(** C5: [extractAll] over pairs whose destinations are streams of their
    own opens every source in turn, whatever happened to the pairs before,
    and leaves in every destination what the reducer wrote there; the error
    it returns is non-nil exactly when some pair failed; and when exactly
    one pair fails, that error is the join of that pair's error alone, one
    message on stderr names the failed source, and each of the other N-1
    destinations holds the output of a reducer that answered nil. *)
Theorem C5_extraction_isolation (w : World) (mode : string)
    (srcDsts : list (string * nat)) (st : State) :
  NoDup (map snd srcDsts) ->
  (forall p, p ∈ srcDsts -> (snd p < length (heap st))%nat) ->
  exists result st' new,
    extractAll w mode srcDsts st = (Ok result, st') /\
    trace st' = trace st ++ new /\
    omap opened new = map fst srcDsts /\
    (forall p, p ∈ srcDsts -> heap st' !! snd p = pair_output w mode (heap st) p) /\
    (result <> None <-> exists p, p ∈ srcDsts /\ pair_error w mode (heap st) p <> None) /\
    (forall l1 p l2 e,
       srcDsts = l1 ++ p :: l2 ->
       pair_error w mode (heap st) p = Some e ->
       (forall q, q ∈ l1 ++ l2 -> pair_error w mode (heap st) q = None) ->
       result = Some (joinError [e]) /\
       omap stderr_path new = [fst p] /\
       length (l1 ++ l2) = (length srcDsts - 1)%nat /\
       forall q, q ∈ l1 ++ l2 ->
         exists f s data off,
           w_os_Open w (fst q) = Ok f /\
           heap st !! snd q = Some s /\
           extractFn w mode f (s_data s) (s_off s) = (data, off, None) /\
           heap st' !! snd q = Some (with_data s data off)).
Proof.
  intros Hnd Hval.
  destruct (extractAll_loop_spec w mode srcDsts None st Hnd Hval)
    as (st' & new & E & Etr & Eop & Eerr & _ & _ & Eout).
  exists (join_errors None (omap (pair_error w mode (heap st)) srcDsts)), st', new.
  split; [exact E|]. split; [exact Etr|]. split; [exact Eop|]. split; [exact Eout|]. split.
  - split.
    + intros Hne.
      destruct (omap (pair_error w mode (heap st)) srcDsts) as [|e errs] eqn:Ho; [done|].
      assert (He : e ∈ omap (pair_error w mode (heap st)) srcDsts) by (rewrite Ho; left).
      apply list_elem_of_omap in He as (p & Hp & Hpe). exists p. split; [done|]. congruence.
    + intros (p & Hp & Hpe) Hnone. apply join_errors_None in Hnone as [_ Hnil].
      rewrite omap_nil_iff in Hnil. now apply Hpe, Hnil.
  - intros l1 p l2 e -> Hp Hq.
    assert (H1 : forall q, q ∈ l1 -> pair_error w mode (heap st) q = None).
    { intros q Hin. apply Hq, elem_of_app. now left. }
    assert (H2 : forall q, q ∈ l2 -> pair_error w mode (heap st) q = None).
    { intros q Hin. apply Hq, elem_of_app. now right. }
    split; [|split; [|split]].
    + change (p :: l2) with ([p] ++ l2). rewrite !omap_app.
      rewrite (proj2 (omap_nil_iff _ l1) H1), (proj2 (omap_nil_iff _ l2) H2).
      csimpl. rewrite Hp. reflexivity.
    + rewrite Eerr. change (p :: l2) with ([p] ++ l2). rewrite !List.filter_app.
      rewrite (filter_nil_elem _ l1), (filter_nil_elem _ l2).
      * simpl. unfold pair_fails. now rewrite Hp.
      * intros q Hin. unfold pair_fails. now rewrite H2.
      * intros q Hin. unfold pair_fails. now rewrite H1.
    + rewrite !length_app. simpl. lia.
    + intros q Hin.
      assert (Hq' : q ∈ l1 ++ p :: l2).
      { apply elem_of_app in Hin as [Hin|Hin]; apply elem_of_app; [now left|right; now right]. }
      specialize (Hq q Hin). specialize (Eout q Hq').
      destruct (lookup_lt_is_Some_2 _ _ (Hval q Hq')) as [s Hs].
      unfold pair_error in Hq. unfold pair_output in Eout. rewrite Hs in Hq, Eout.
      destruct (w_os_Open w (fst q)) as [f|e0]; [|discriminate].
      destruct (extractFn w mode f (s_data s) (s_off s)) as [[data off] err] eqn:Hfn.
      simpl in Hq. subst err. exists f, s, data, off. done.
Qed.
(* ===== verification/Prelude.v ===== *)
(** * A verification library for the novelapp credit-metered generation pipeline

    novelapp is a Flask application in which a user writes a story and asks
    a language model to generate its metadata, story arcs, chapter
    summaries, a detailed chapter guide, chapter texts and images.  Every
    generation is paid for in credits.  An HTTP endpoint
    ([src/api/generation.py]) checks the user, estimates the cost
    ([src/predictions.py]), checks and takes a per-user Redis lock, queues
    a Celery job and writes a [pending] row of the generation log
    ([models/GenerationLog.py]).  A worker ([src/tasks.py]) runs the job:
    it calls the model, writes the result, reconciles the cost from the
    measured output, debits the user ([src/helpers.py]), marks the log row
    and, in a [finally] block, clears the lock.  Credits are bought through
    a Stripe webhook ([src/api/profile.py]), and an admin back office
    ([src/api/admin.py]) edits prices, roles, packages and balances.
    Users sign up, verify their email and sign in ([src/views/auth.py],
    [src/api/auth.py]); a JWT in a cookie names the current user.  At
    startup [src/app.py] seeds the price rows, the roles and an admin, and
    before every request its hook [check_maintenance_mode] refreshes the
    site settings and, during maintenance, turns away everyone but admins.

    ** Files

    - [Prelude] (this file): Python's [round] (half to even) on exact
      rationals, with its characterisation [round_spec]; the exception and
      state monad [st] that models [try/except/finally] ([try_except_finally])
      and Python exceptions ([PyExc]); [st_for]/[st_enumerate] for [for]
      loops; the hint databases [novel] and [novel_rw].
    - [Pricing] (Module [Pricing]): [src/predictions.py].  [credit_cost] is
      the arithmetic block every estimator repeats; each
      [calculate_predicted_*_cost] / [calculate_actual_*_cost] is its
      instance with the kind's model tier, floor, action names and output
      heuristic; [calculate_predicted_all_chapters_cost] is the loop of the
      source.  Prompt rendering and [count_tokens] are collaborators: the
      estimators take the token counts.
    - [Ledger] (Module [Ledger]): the three credit counters of
      [models/User.py], [can_spend_credits] and the body of [spend_credits]
      ([helpers.py]), the Stripe webhook's credit updates and the admin's
      [adjust_credits]; the abstract ledger (a balance per category) and
      the refinement of the record by it; a setoid equivalence with
      [Proper] instances.
    - [Lock] (Module [Lock]): the generation lock, the typeclass
      [LockStore] with its laws [LockStoreLaws] (the interface the
      dispatcher and the worker rely on) and the Redis key space
      [RedisLock] (user to expiry, [SET .. EX 2000 NX] and [DEL]).
    - [PyJson] (Module [PyJson]): the decoded JSON values and the Python
      operations the tasks apply to them ([dict.get], [len], iteration,
      [.items()], [str.strip]), each raising as Python does on the wrong type.
    - [Store] (Module [Store]): the rows of [src/models] as records, the
      database [DB] (users, stories with their characters, locations, arcs
      and chapters, chapter guides, the generation log, the price rows), the
      world [World] (committed database, the session's view with pending
      writes, the lock store, the job queue, the emitted events, the clock,
      the next task id) and the session operations ([work], [commit],
      [rollback], [session_remove]); the log operations and
      [is_last_generation_and_negative_creds].
    - [Worker] (Module [Worker]): each Celery task of [tasks.py] as a
      computation in the world monad, and [run_task], the worker's entry.
      The model provider's reply is an input ([Reply]); [json_loads] and
      [count_tokens] are section variables.
    - [Dispatch] (Module [Dispatch]): the endpoints of [generation.py] with
      the decorator [is_story_author_or_admin], the overdraft guard, the
      lock, the estimate, the affordability check and
      [try: .delay(); GenerationLog(); commit() except: ...]; the
      [predict_*_cost] endpoints; [flask_request] (fresh session, removed at
      teardown).
    - [Chapters] (Module [Chapters]): the endpoints of [api/story.py]
      that write chapter rows ([update_chapter_order],
      [update_chapter_summaries], [save_chapter], [delete_story]), behind
      the same decorator; the generation endpoints and the chapter task
      read those rows by [chapter_number].
    - [System] (Module [System]): the whole pipeline as a step relation
      [step] (a generation, prediction or chapter-editing request, a
      worker run of any queued job in any order, a clock tick, a credit
      purchase) with [reachable] its reflexive
      transitive closure; a small logic of invariants for the monad
      ([preserves]) and the class [LogInvariant] of predicates on the log.
    - [Queue] (Module [Queue]): the Celery broker as the world's FIFO of
      (task id, job) pairs.  Frame classes ([DbFrame], [LockFrame]) state
      which part of the world an operation leaves alone; [QueueInvariant]
      is the interface a predicate on the queue meets to be preserved by
      [.delay] and by a worker taking a job; [drain] runs the queued jobs
      in order, as one worker does.  The interleaving of a metadata
      request, whose job takes no lock, with a queued chapter job is
      proved here, where both the dispatcher and the worker are in scope.
    - [Billing] (Module [Billing]): the Stripe webhook and the two checkout
      endpoints of [api/profile.py] and the admin handlers of
      [api/admin.py] that change credits, price rows, roles and packages.
      Its state [Backoffice] pairs the [DB] of [Store] with a [Shop]
      (accounts' billing columns, roles, packages, revenue rows); Stripe's
      answers are inputs; [handle_admin] routes a request to its handler
      and [bo_step] is the back office's transition relation.  Billing
      sits beside [Dispatch] and [System]: it shares their database but
      not the lock or the queue.
    - [Auth] (Module [Auth]): the sign-in columns of [models/User.py] as
      [Credential], JWTs as their [Claims] (signatures and bcrypt are not
      modelled: a token is one the application made, a password is
      compared as given), [is_valid_password] as Python's [re] matches
      its pattern, [get_current_user] and [is_admin], the views [login]
      (split at [login_attempt]: the 24-hour memory, the lock, the
      15-minute lockout after five failures), [register], [verify_email],
      [forgot_password], [reset_password], [resend_verification],
      [update_profile] ([api/profile.py]), and the admin's
      [toggle_lock_user], [toggle_under_review] and [delete_user].  The state [Site] pairs the credentials with the
      back office of [Billing]; [auth_step] is its transition relation.
    - [Site] (Module [Site]): [src/app.py] on top of [Auth].  [App] adds
      the [SiteConfig] table and the two [app.config] flags; [serve] runs
      the [before_request] hook [check_maintenance_mode], then the
      route's view with its decorator ([handle_route]); [app_step] is the
      relation; [bootstrap] is the startup block with its single commit;
      [update_site_config] is the admin's settings form.
    - [Social] (Module [Social]): favorites, flags, comments and
      notifications ([api/story.py], [api/profile.py], the admin's
      [unflag_story] and [toggle_spotlight]) on the Auth site, with the
      Story columns they use and the association tables as sets of users
      per story; [social_step] is its transition relation, and
      [delete_user_community] is the admin's user deletion seen from it.
      The views [read_story] and [story_comments] of [views/story.py]
      and [search_public_stories] (its filters, with SQL [LIKE]) are the
      reads another user can make of a story.

    ** Theorems

    - Worker: the lock is released however a job ends; a failing provider
      debits nothing; a successful chapter job debits exactly the
      reconciled cost and marks its row; the failure paths the code has
      (missing chapter billed then failed; empty metadata left pending;
      half-applied metadata replacement committed).
    - Dispatch: Scenario B (insufficient credits: no job, no row, lock
      released) and Scenario C (lock held: rejected) of the specification;
      the overdraft guard, from the user's last log row and the kind's
      counter; a successful request queues one job with one pending row;
      the summaries endpoint keeps its lock on insufficient credits; "generate
      all chapters" numbers its jobs [1..n] by position, whatever the
      chapters' numbers.
    - System: along every run the generation log only evolves (rows keep
      their identity, terminal rows stay terminal, rows are appended).
    - Pricing: Scenario A; the modifier fallback; the [max(1, .)] floor;
      monotonicity of reconciliation in the output; a zero price raises;
      the all-chapters total is the sum of the per-chapter estimates; the
      chapter estimate can be zero.
    - Ledger and Lock: the refinement of the abstract debit, the
      affordability check, a debit undone by a purchase; mutual exclusion of
      the lock store.
    - Queue: liveness of the lock (once the queue is drained, every queued
      user's lock is free); task ids stay fresh along every run; in any
      world where a user holds the lock with a chapter job queued, a
      metadata request is accepted and its job, run first, frees the lock
      while the chapter job is still queued.  The all-chapters dispatch logs exactly the
      per-chapter breakdown the prediction endpoint returns (Dispatch).
    - Chapters: a summaries save numbers the chapters by payload
      position and keeps chapter ids distinct and fresh; with the Dispatch
      numbering theorem, an untitled summary item makes "generate all
      chapters" queue a job for a number no chapter has (a witness in
      System shows it), which Worker proves is billed and then failed.
      The log and queue invariants of System and Queue cover the chapter
      edits as steps.
    - Billing: the shop stays well formed along every run of the back
      office (roles of accounts exist, ids below the next id) and
      protected roles persist; the webhook's package purchase, the
      cancellation reset, [adjust_credits] and the modifier edit read back
      by the estimator; the error paths (no price row: [NameError]; a
      modifier for a new action: [IntegrityError]); a package edited
      between checkout and payment, and an invoice without a subscription.
    - Auth: the lockout bounds password guessing (at most five checks plus
      one per 15 minutes within a day, by an invariant over any sequence
      of attempts); a locked account answers the same for every password;
      registration, verification and sign-in round trip; the findings that
      an emailed verification token is a session, that locking a user
      leaves their sessions alive, that a username with a capital can
      never sign in.
    - Site: well-formedness of users (unique names and emails, ids below
      the next, roles of accounts exist) from startup along every run of
      requests; startup is idempotent when the admin is named "admin" and
      fails on restart otherwise; during maintenance a non-admin changes
      nothing except by signing in, Stripe's webhook is turned away for
      every event whenever the flag is on, and the API answers 503; closing registration applies to the next
      request.
    - Social: every story's favorites counter equals its number of
      favorites and no story keeps five flags, along every run; the fifth
      flag takes a story down and puts its author under review; the
      findings that a favorite of an unshared story cannot be removed,
      that deleting a user leaves the counters too high, and that the
      comments of a private story are shown to every signed-in user.

    ** Bounds and fuel

    No definition needs fuel: the tasks' loops are [st_for]/[st_enumerate]
    over the decoded lists and [dispatch_chapters] recurses on the chapter
    list.  Money is exact ([Q]); token counts and credit totals are
    unbounded integers ([Z]) as Python's are.  The lock's expiry is the
    source's 2000 seconds ([Lock.default_expire]); the clock only advances
    by [StepTick].  [Queue.drain] needs no fuel either: it recurses on the
    queue it is given, one worker run per job, and a run of [run_task]
    always returns (every loop of a task is over a finite list).
    [Model.query.filter_by(..).first()] without [order_by] returns the
    matching row of least id ([Billing.first_key]); [Site.first_key_least]
    proves it.  The lockout bound counts attempts between two times less
    than 24 hours apart, the window over which [login] remembers failures.
    Times are seconds ([datetime.utcnow()]).

    ** Not modelled

    The model provider and the object storage (their answers are inputs of
    a run), the prompt texts and the tokenizer ([prompt_templates.py],
    [openai_handler.py]: collaborators [render_prompt] and
    [count_tokens]), the JSON decoder (collaborator [json_loads]), the
    e-mail helpers (they send what [Auth] computes), JWT signatures and
    bcrypt, [logout] (it only deletes the cookie), the HTML views other
    than [read_story] and [story_comments] ([views/*]: they render for the
    author or an admin and change nothing), the Socket.IO room
    wiring, the story endpoints that write neither chapters nor the
    community tables (arcs, characters, story fields and tags, search,
    EPUB export), the admin pages for feedback, news and tags, the
    admin's [delete_story], [edit_story] and [new_story], the Stripe billing portal (a
    redirect) and Stripe's own state (its answers are inputs); foreign
    keys without a relationship (the database enforces them or not); the
    database's coercion
    of a float to an integer column; the sort of the chapter guide payload
    after it is committed; concurrency inside a job (each worker run is one
    atomic step, jobs of different runs interleave freely). *)

From Stdlib Require Import ZArith QArith Lia Lqa.
From stdpp Require Import base gmap strings list.

Declare Scope novel_scope.
Delimit Scope novel_scope with novel.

- [Requirement] Reproduce exactly the stretch of the material above that starts at the line with "of a float to" and ends at the line with "Declare Scope novel_scope.", both included, and nothing else.

- [Task answer]
    of a float to an integer column; the sort of the chapter guide payload
    after it is committed; concurrency inside a job (each worker run is one
    atomic step, jobs of different runs interleave freely). *)

From Stdlib Require Import ZArith QArith Lia Lqa.
From stdpp Require Import base gmap strings list.

Declare Scope novel_scope.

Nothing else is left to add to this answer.